Motives and determinants for residence change after leprosy diagnosis, central Brazil.
OBJECTIVE: To determine the extent of population movement after diagnosis with leprosy and to describe the underlying motives and determinants for relocation.
DESIGN: A cross-sectional study was conducted among those newly diagnosed with leprosy in 79 endemic municipalities in the state of Tocantins, central Brazil. Individuals were identified through the National Information System for Notifiable Diseases (SINAN) database and interviewed with structured questionnaires.
RESULTS: In total, 224 (20.9%) out of 1070 individuals relocated after their diagnosis with leprosy. Respondents moved to another neighbourhood in the same municipality (n = 178, 79.5%), followed by another municipality in Tocantins state (n = 26, 11.6%) and in another state (n = 11, 4.9%).
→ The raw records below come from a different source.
(** The frame in which the middleware runs the rest of the chain. *)
Definition dialed (h : string) : frame :=
  {| trace := [EDialHost h]; deferred := []; writes := 0; encoder := None |}.

(** A host on which stopping a job fails. *)
Definition stubbornHost : hostClient :=
  {| Attach := Attach okHost; StopJob := λ _, Some (errorString "no such job") |}.

Definition stubbornCluster : clusterClient :=
  {| ListHosts := ListHosts okCluster; DialHost := λ _, inr stubbornHost;
     AddJobs := AddJobs okCluster |}.

(** A cluster whose hosts cannot be dialed. *)
Definition unreachableCluster : clusterClient :=
  {| ListHosts := ListHosts okCluster;
     DialHost := λ _, inl (errorString "connection refused");
     AddJobs := AddJobs okCluster |}.

(** A handler that panics. *)
Definition panicky (params : gmap string string) (client : hostClient) : go unit unit :=
  emit (EStopJob (get params "jobs_id"));; panic (errorString "nil map").

(** Events of the multiplexer and of the response writer. *)
Definition isSinkEvent (e : event) : bool :=
  match e with ELock | EUnlock | EWrite _ _ => true | _ => false end.

Definition isResponseEvent (e : event) : bool :=
  match e with
  | ELock | EUnlock | EWrite _ _ | EHeaderSet _ _ => true
  | _ => false
  end.

(** An accepted write of chunk [p]. *)
Definition written (p : string) : event := EWrite p None.

(** The bytes of a list of chunks. *)
Definition concat_bytes (chunks : list string) : string :=
  fold_right String.append "" chunks.

Definition rawReq : Request := {| Accept := "*/*"; tail := "1" |}.

(** A host whose attach fails. *)
Definition deafHost : hostClient :=
  {| Attach := λ _ _, inl (errorString "no such job"); StopJob := StopJob okHost |}.

(** A stream of two raw chunks. *)
Definition twoChunks : attachStream :=
  {| raw := ["ab"; "cd"]; frames := [(Stdout, "ab"); (Stderr, "cd")] |}.

Definition twoChunkHost : hostClient :=
  {| Attach := λ _ _, inr (twoChunks, None); StopJob := StopJob okHost |}.

(** Events that only an interactive dispatch can produce. *)
Definition interactiveOnly (e : event) : bool :=
  match e with
  | EDialHost _ | EClientClose _ | EAttach _ _ | EAttachWait
  | EClose _ | ECloseWrite _ | ECopied _ _ | EDone
  | EHeaderSet _ _ | EWriteHeader _ | EHijack | EPanic _ => true
  | _ => false
  end.

(** The summary [runJob] answers for a job sent to host [hostID]. *)
Definition runSummary (rt : runtime) (newJob : ct.NewJob) (hostID : string) : ct.Job :=
  {| ct.ID := hostID +:+ "-" +:+ RandomJobID rt;
     ct.Type_ := "";
     ct.ReleaseID := ct.NewReleaseID newJob;
     ct.Cmd := ct.NewCmd newJob |}.

(** A cluster whose only host has a ['-'] in its ID. *)
Definition dashedCluster : clusterClient :=
  {| ListHosts := inr [("rack-1", {| host.HostID := "rack-1"; host.Jobs := [] |})];
     DialHost := DialHost okCluster; AddJobs := AddJobs okCluster |}.

(** Events of the two copy loops. *)
Definition isSessionEvent (e : event) : bool :=
  match e with ECopied _ _ | ECloseWrite _ | EDone => true | _ => false end.

(** The schedule lets the handler receive both completion signals. *)
Definition finishes (rt : runtime) : Prop :=
  main (snd (schedule (sched rt) session_start)) = [].

(** The handler leaves, by a return or by a panic: it is not left
    waiting. *)
Definition exits (h : go unit unit) : Prop :=
  fst (call (R' := unit) h
         {| trace := []; deferred := []; writes := 0; encoder := None |}) ≠ Hang.

(** Hosts that answer a dial and then fail at a later step. *)
Definition waitFailsHost : hostClient :=
  {| Attach := λ _ _, inr (okStream, Some (errorString "timeout"));
     StopJob := StopJob okHost |}.

Definition cluster_of (h : error + hostClient) : clusterClient :=
  {| ListHosts := ListHosts okCluster; DialHost := λ _, h; AddJobs := AddJobs okCluster |}.

(** A runtime whose response writer cannot be hijacked. *)
Definition noHijack : runtime :=
  {| ErrorText := ErrorText okRuntime; Marshal := Marshal okRuntime;
     DockerImage := DockerImage okRuntime; FormatEnv := FormatEnv okRuntime;
     RandomJobID := RandomJobID okRuntime; WriteResult := WriteResult okRuntime;
     HijackResult := Some (errorString "not a hijacker"); sched := sched okRuntime |}.

(** The events of a dispatch up to the choice of the host. *)
Definition selected (newJob : ct.NewJob) (release : ct.Release) : list event :=
  [EReleasesGet (ct.NewReleaseID newJob); EArtifactsGet (ct.ArtifactID release);
   EListHosts].

(** What [fmt.Errorf("<phase>: %s", err.Error())] builds. *)
Definition annotated (rt : runtime) (phase : string) (err : error) : error :=
  errorString (phase +:+ ": " +:+ Error rt err).

(** A cluster whose host directory cannot be listed. *)
Definition blindCluster : clusterClient :=
  {| ListHosts := inl (errorString "discoverd down");
     DialHost := DialHost okCluster; AddJobs := AddJobs okCluster |}.

(** A cluster whose first host has the empty ID. *)
Definition namelessCluster : clusterClient :=
  {| ListHosts := inr [("", {| host.HostID := ""; host.Jobs := [] |}); ("h1", h1)];
     DialHost := DialHost okCluster; AddJobs := AddJobs okCluster |}.

(** Every goroutine of a session is given the turns it needs. *)
Definition finish : list tid := [G1; G1; G1; G2; G2; G2; Main; Main].

(** The number of jobs of the application in a host map. *)
Definition belonging (app : ct.App) (hosts : list (string * host.Host)) : nat :=
  fold_right (λ kh n, length (List.filter (belongs app) (host.Jobs (snd kh))) + n) 0 hosts.

(** A job that carries no annotation at all, and no configuration. *)
Definition bareJob : host.Job :=
  {| host.ID := "j0"; host.Attributes := ∅; host.Config := None |}.

Definition bareHosts : list (string * host.Host) :=
  [("h1", {| host.HostID := "h1"; host.Jobs := [bareJob] |})].

(** A job of application A that has neither a type nor a configuration,
    listed behind the web job of [h1]. *)
Definition nilJob : host.Job :=
  {| host.ID := "j3";
     host.Attributes := {[ "flynn-controller.app" := "A";
                           "flynn-controller.release" := "rel1" ]};
     host.Config := None |}.

Definition nilHosts : list (string * host.Host) :=
  [("h1", {| host.HostID := "h1"; host.Jobs := [webJob; nilJob] |})].

Definition nilCluster : clusterClient :=
  {| ListHosts := inr nilHosts;
     DialHost := DialHost okCluster; AddJobs := AddJobs okCluster |}.

(** The host that a run-job request selects, if the snapshot can be
    taken. *)
Definition selectedHost (cl : clusterClient) : string :=
  match ListHosts cl with inr hosts => pickHost hosts | inl _ => "" end.
(** The host parses back the ISO strings it prints for the dates of [rec],
    and these strings are not empty. *)
Definition dates_roundtrip (rec : Research) : Prop :=
  new_Date host (VStr (toISOString host (startTime rec))) = Some (startTime rec)
  /\ forall e, endTime rec = Some e ->
               new_Date host (VStr (toISOString host e)) = Some e
               /\ toISOString host e <> "".

(** ** Reasoning about a run *)

Lemma lookup_alloc {A} (h : list A) (x : A) : (h ++ [x]) !! length h = Some x.
Proof. rewrite lookup_app_r by lia. by rewrite Nat.sub_diag. Qed.

Lemma insert_alloc {A} (h : list A) (x y : A) :
  <[length h := y]> (h ++ [x]) = h ++ [y].
Proof. rewrite insert_app_r_alt by lia. by rewrite Nat.sub_diag. Qed.

Lemma current_record_focus h rec w : current_record (focus h rec w) = Some rec.
Proof. unfold current_record, focus. cbn. apply lookup_alloc. Qed.

Lemma put_focus h rec rec' w : put rec' (focus h rec w) = focus h rec' w.
Proof. unfold put, focus. cbn. by rewrite insert_alloc. Qed.

Lemma withCurrent_focus k h rec w :
  withCurrent k (focus h rec w) = k rec (focus h rec w).
Proof. unfold withCurrent. by rewrite current_record_focus. Qed.

Lemma assign_focus f h rec w :
  assign f (focus h rec w) = Normal (focus h (f rec) w).
Proof. unfold assign. rewrite withCurrent_focus. unfold lift. by rewrite put_focus. Qed.

Lemma addLog_focus m h rec w :
  addLog m (focus h rec w)
  = Normal (focus h (set_logs (logs rec ++ [{| timestamp := toLocaleTimeString host (clock w);
                                               message := m |}]) rec) w).
Proof. unfold addLog. by rewrite assign_focus. Qed.

Lemma updateProgressBar_focus h rec w :
  updateProgressBar (focus h rec w)
  = Normal (focus h rec (set_progressFill (progress rec) w)).
Proof. unfold updateProgressBar. by rewrite withCurrent_focus. Qed.

Lemma setTimeout_focus ms k h rec w :
  setTimeout ms k (focus h rec w) = focus h rec (setTimeout ms k w).
Proof. reflexivity. Qed.

Lemma set_randomCalls_focus n h rec w :
  set_randomCalls n (focus h rec w) = focus h rec (set_randomCalls n w).
Proof. reflexivity. Qed.
(** * Further properties of the code *)

(** ** More on loops that fill a vector *)

(** A loop whose iteration [i] computes a value from [i] alone and stores it
    at index [i] does not depend on what the vector held. *)
Lemma for_loop_fill_independent {A} (f : nat -> result A)
    (body : nat -> list A -> result (list A)) :
  (forall i v, body i v = x ← f i; vec_write v i x) ->
  forall (k : nat) (done tail tail' : list A),
    length tail = k -> length tail' = k ->
    for_loop k (length done) body (done ++ tail) =
    for_loop k (length done) body (done ++ tail').
Proof.
  intros Hbody k. induction k as [|k IH]; intros done tail tail' Ht Ht'.
  - destruct tail, tail'; try discriminate. reflexivity.
  - destruct tail as [|t tail], tail' as [|t' tail']; try discriminate.
    cbn in Ht, Ht'. cbn [for_loop]. rewrite !Hbody.
    destruct (f (length done)) as [x|e]; [|reflexivity]. cbn [mbind result_bind].
    rewrite !vec_write_lt by (rewrite length_app; cbn; lia).
    cbn [mbind result_bind].
    rewrite !insert_app_r_alt by lia. rewrite Nat.sub_diag. cbn [insert list_insert].
    rewrite (cons_middle x done tail), (cons_middle x done tail'), !app_assoc.
    replace (S (length done)) with (length (done ++ [x]))
      by (rewrite length_app; cbn; lia).
    apply IH; lia.
Qed.

(** A filling loop that runs past the end of the array faults with the fault
    of the read at the first index outside it. *)
Lemma for_loop_fill_fault {A} (g : float -> A) (body : nat -> list A -> result (list A))
    (xs : list float) (e : fault) :
  (forall i v x, xs !! i = Some x -> (i < length v)%nat ->
                 body i v = Ok (<[i:=g x]> v)) ->
  (forall v, body (length xs) v = Fault e) ->
  forall (k : nat) (done tail : list A),
    length tail = k -> (length done <= length xs < length done + k)%nat ->
    for_loop k (length done) body (done ++ tail) = Fault e.
Proof.
  intros Hbody Hend k. induction k as [|k IH]; intros done tail Htail Hxs; [lia|].
  destruct tail as [|t tail]; [discriminate|]. cbn in Htail.
  destruct (decide (length done = length xs)) as [Heq|Hne].
  - apply for_loop_first_fault. rewrite Heq. apply Hend.
  - destruct (lookup_lt_is_Some_2 xs (length done)) as [x Hx]; [lia|].
    cbn [for_loop]. rewrite (Hbody _ _ x Hx) by (rewrite length_app; cbn; lia).
    cbn [mbind result_bind].
    rewrite insert_app_r_alt by lia. rewrite Nat.sub_diag. cbn [insert list_insert].
    rewrite (cons_middle (g x) done tail), app_assoc.
    replace (S (length done)) with (length (done ++ [g x]))
      by (rewrite length_app; cbn; lia).
    apply IH; [lia|]. rewrite length_app. cbn. lia.
Qed.

Lemma vec_resize_length {A} (d : A) (v w : list A) (n : Z) :
  vec_resize d v n = Ok w -> length w = Z.to_nat n.
Proof.
  unfold vec_resize. destruct (n <? 0)%Z; [discriminate|].
  intros [= <-]. rewrite length_app, length_take, length_replicate. lia.
Qed.

(** ** [init_nash_cascade_vector] *)

Section CascadeInit.
Context {engine : ReservoirEngine}.

(** The body of the loop of [init_nash_cascade_vector] computes the stage
    from the index and stores it. *)
Lemma init_body_shape (params : tshirt_params) (s : tshirt_state)
    (activation max_flow_velocity : float) (i : nat) (v : list Nonlinear_Reservoir) :
  (storage ← ptr_read (nash_cascade_storeage_meters s) i;
   vec_write v i
     (Nonlinear_Reservoir_single 0 (max_soil_storage_meters params) storage
        (Kn params) 1 activation max_flow_velocity)) =
  (x ← (storage ← ptr_read (nash_cascade_storeage_meters s) i;
        Ok (Nonlinear_Reservoir_single 0 (max_soil_storage_meters params) storage
              (Kn params) 1 activation max_flow_velocity));
   vec_write v i x).
Proof. by destruct (ptr_read (nash_cascade_storeage_meters s) i). Qed.
(** [window.parent.postMessage({ type, data }, '*')], with [data] left
    out of the literal when there is none.  The message is cloned before
    it is sent: a [data] that cannot be cloned makes the call throw, and
    nothing is sent. *)
Definition postMessage (type : string) (data : option ConfigValue) : St unit :=
  match data with
  | None => deliver (JObj [("type", JStr type)])
  | Some (PlainConfig value) =>
      deliver (JObj [("type", JStr type); ("data", value)])
  | Some (Uncloneable printed) => throw (DataCloneError printed)
  end.

Definition when (b : bool) (m : St unit) : St unit :=
  if b then m else ret tt.

(** A [message] event, of which the handler reads [data] only. *)
Record MessageEvent : Type := mkMessageEvent { data : JsVal }.

(** [event.data && event.data.type === kind] *)
Definition has_type (event : MessageEvent) (kind : string) : bool :=
  truthy (js_and (data event)
                 (JBool (strict_eq_str (get_field (data event) "type") kind))).

(** Lines 25-36. *)
Definition handleMessage (event : MessageEvent) : St unit :=
  when (has_type event "api")
    (d <- get_prop (data event) "data" ;;
     set_api d ;;
     a <- gets api ;;
     console_log "收到API:" a) ;;
  when (has_type event "showConfig")
    (set_currentComponent Config).

(** Lines 39-41. *)
Definition switchComponent : St unit :=
  cur <- gets currentComponent ;;
  set_currentComponent (if view_eq cur Page then Config else Page).

(** Lines 44-48. *)
Definition closeModal (parent : Parent) : St unit :=
  when (can_post parent)
    (postMessage "close" None).

(** Lines 51-57. *)
Definition saveConfig (parent : Parent) (config : ConfigValue) : St unit :=
  when (can_post parent)
    (postMessage "save" (Some config)) ;;
  set_currentComponent Page.
(** The exact diagonal sum: [h_i * m_j] summed over [i + j = k]. *)
Definition diagonal_sum (h m : Uint128) (k : nat) : Z :=
  fold_right Z.add 0
    (map (fun i => limb h i * limb m (k - i))
       (filter (fun i => (i <=? k)%nat && (k - i <=? 3)%nat) (seq 0 4))).

(** Diagonal sum [c_k] as the code holds it, in a 64-bit word. *)
Definition diagonal (h m : Uint128) (k : nat) : Z :=
  U64.wrap (diagonal_sum h m k).

(** No 64-bit sum of the carry chain wraps: the exact values of [r2], [r3],
    [r0] and [r1] fit in 64 bits (and with them every [c_k] and every
    doubling they contain). *)
Definition carries_fit (h m a : Uint128) : Prop :=
  let c := diagonal_sum h m in
  let r2 := c 2%nat + 2 * c 6%nat + high a in
  let r3 := c 3%nat + r2 / 2 ^ 32 in
  let r0 := c 0%nat + 2 * c 4%nat + limb a 0 + r3 / 2 ^ 31 in
  let r1 := c 1%nat + 2 * c 5%nat + limb a 1 + r0 / 2 ^ 32 in
  r2 < 2 ^ 64 /\ r3 < 2 ^ 64 /\ r0 < 2 ^ 64 /\ r1 < 2 ^ 64.

(** The carry chain and the reassembly, with every shift read as the
    division, remainder or multiplication it performs on a 64-bit word. *)
Definition combine_spec (h m a : Uint128) : Uint128 :=
  let c := diagonal h m in
  let r2 := (c 2%nat + U64.wrap (2 * c 6%nat) + high a) mod 2 ^ 64 in
  let r3 := (c 3%nat + r2 / 2 ^ 32) mod 2 ^ 64 in
  let r0 :=
    (c 0%nat + U64.wrap (2 * c 4%nat) + limb a 0 + r3 / 2 ^ 31) mod 2 ^ 64 in
  let r1 :=
    (c 1%nat + U64.wrap (2 * c 5%nat) + limb a 1 + r0 / 2 ^ 32) mod 2 ^ 64 in
  mkU128
    (((r3 mod 2 ^ 31) * 2 ^ 32 + r2 mod 2 ^ 32 + r1 / 2 ^ 32) mod 2 ^ 64)
    ((r1 mod 2 ^ 32) * 2 ^ 32 + r0 mod 2 ^ 32).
The primary motives and/or determinants for relocation were: home ownership (n = 55, 28.4%), familial reasons (n = 43, 19.2%), to seek better living conditions (n = 27, 13.9%), employment (n = 26, 11.6%), and better neighbourhood (n = 22, 9.8%). Other motives were related to better access to leprosy diagnosis/treatment (n = 11, 4.9%), owner-terminated rental (n = 5, 2.2%), personal finances/could not afford housing (n = 4, 1.8%). Perceived stigma due to leprosy was mentioned by one participant (0.5%).
CONCLUSION: In Tocantins state, population movement is lower among individuals recently diagnosed with leprosy, as compared to the overall population. The primary motives for relocation after leprosy diagnosis were related to lifestyle changes. Stigma and treatment-related reasons did not appear to be common motives for population movement. These results may reflect policy changes instituted from the Brazilian Program of Leprosy Control to decentralise leprosy services and intensify health education campaigns within a broader concept of Information, Education and Communication.